● Extracted entries
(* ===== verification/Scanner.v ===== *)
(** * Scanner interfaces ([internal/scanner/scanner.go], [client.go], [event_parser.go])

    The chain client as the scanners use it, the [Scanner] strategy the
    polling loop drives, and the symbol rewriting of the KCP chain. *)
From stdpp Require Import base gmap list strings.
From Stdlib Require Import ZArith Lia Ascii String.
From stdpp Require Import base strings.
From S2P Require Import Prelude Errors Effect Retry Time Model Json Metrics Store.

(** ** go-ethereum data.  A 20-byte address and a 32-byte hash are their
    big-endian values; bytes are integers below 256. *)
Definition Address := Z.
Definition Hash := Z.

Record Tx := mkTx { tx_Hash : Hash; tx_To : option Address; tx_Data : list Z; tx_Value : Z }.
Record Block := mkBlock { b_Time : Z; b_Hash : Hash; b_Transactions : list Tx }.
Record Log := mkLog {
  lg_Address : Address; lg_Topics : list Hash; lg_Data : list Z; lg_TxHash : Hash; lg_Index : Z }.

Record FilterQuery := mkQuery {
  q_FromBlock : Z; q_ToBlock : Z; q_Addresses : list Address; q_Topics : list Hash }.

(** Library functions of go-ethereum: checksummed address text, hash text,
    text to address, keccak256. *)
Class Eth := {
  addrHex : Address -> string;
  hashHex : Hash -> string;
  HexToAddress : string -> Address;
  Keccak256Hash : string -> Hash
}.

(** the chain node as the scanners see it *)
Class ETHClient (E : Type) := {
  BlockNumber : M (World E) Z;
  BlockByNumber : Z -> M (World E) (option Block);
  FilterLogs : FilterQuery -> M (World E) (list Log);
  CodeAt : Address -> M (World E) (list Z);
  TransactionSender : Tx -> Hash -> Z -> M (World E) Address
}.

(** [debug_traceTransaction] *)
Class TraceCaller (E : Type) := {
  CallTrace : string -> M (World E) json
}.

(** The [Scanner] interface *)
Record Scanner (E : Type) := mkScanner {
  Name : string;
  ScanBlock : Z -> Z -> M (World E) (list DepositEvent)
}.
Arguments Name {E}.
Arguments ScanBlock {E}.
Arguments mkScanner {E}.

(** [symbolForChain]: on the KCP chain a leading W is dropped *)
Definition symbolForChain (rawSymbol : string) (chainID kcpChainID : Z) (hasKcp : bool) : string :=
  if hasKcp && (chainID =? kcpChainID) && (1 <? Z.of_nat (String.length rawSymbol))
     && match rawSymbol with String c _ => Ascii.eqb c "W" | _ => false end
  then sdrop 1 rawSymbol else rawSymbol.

● Exercise directions
Would you write the records out again, word for word?

● Exercise response
(* ===== verification/Scanner.v ===== *)
(** * Scanner interfaces ([internal/scanner/scanner.go], [client.go], [event_parser.go])

    The chain client as the scanners use it, the [Scanner] strategy the
    polling loop drives, and the symbol rewriting of the KCP chain. *)
From stdpp Require Import base gmap list strings.
From Stdlib Require Import ZArith Lia Ascii String.
From stdpp Require Import base strings.
From S2P Require Import Prelude Errors Effect Retry Time Model Json Metrics Store.

(** ** go-ethereum data.  A 20-byte address and a 32-byte hash are their
    big-endian values; bytes are integers below 256. *)
Definition Address := Z.
Definition Hash := Z.

Record Tx := mkTx { tx_Hash : Hash; tx_To : option Address; tx_Data : list Z; tx_Value : Z }.
Record Block := mkBlock { b_Time : Z; b_Hash : Hash; b_Transactions : list Tx }.
Record Log := mkLog {
  lg_Address : Address; lg_Topics : list Hash; lg_Data : list Z; lg_TxHash : Hash; lg_Index : Z }.

Record FilterQuery := mkQuery {
  q_FromBlock : Z; q_ToBlock : Z; q_Addresses : list Address; q_Topics : list Hash }.

(** Library functions of go-ethereum: checksummed address text, hash text,
    text to address, keccak256. *)
Class Eth := {
  addrHex : Address -> string;
  hashHex : Hash -> string;
  HexToAddress : string -> Address;
  Keccak256Hash : string -> Hash
}.

(** the chain node as the scanners see it *)
Class ETHClient (E : Type) := {
  BlockNumber : M (World E) Z;
  BlockByNumber : Z -> M (World E) (option Block);
  FilterLogs : FilterQuery -> M (World E) (list Log);
  CodeAt : Address -> M (World E) (list Z);
  TransactionSender : Tx -> Hash -> Z -> M (World E) Address
}.

(** [debug_traceTransaction] *)
Class TraceCaller (E : Type) := {
  CallTrace : string -> M (World E) json
}.

(** The [Scanner] interface *)
Record Scanner (E : Type) := mkScanner {
  Name : string;
  ScanBlock : Z -> Z -> M (World E) (list DepositEvent)
}.
Arguments Name {E}.
Arguments ScanBlock {E}.
Arguments mkScanner {E}.

(** [symbolForChain]: on the KCP chain a leading W is dropped *)
Definition symbolForChain (rawSymbol : string) (chainID kcpChainID : Z) (hasKcp : bool) : string :=
  if hasKcp && (chainID =? kcpChainID) && (1 <? Z.of_nat (String.length rawSymbol))
     && match rawSymbol with String c _ => Ascii.eqb c "W" | _ => false end
  then sdrop 1 rawSymbol else rawSymbol.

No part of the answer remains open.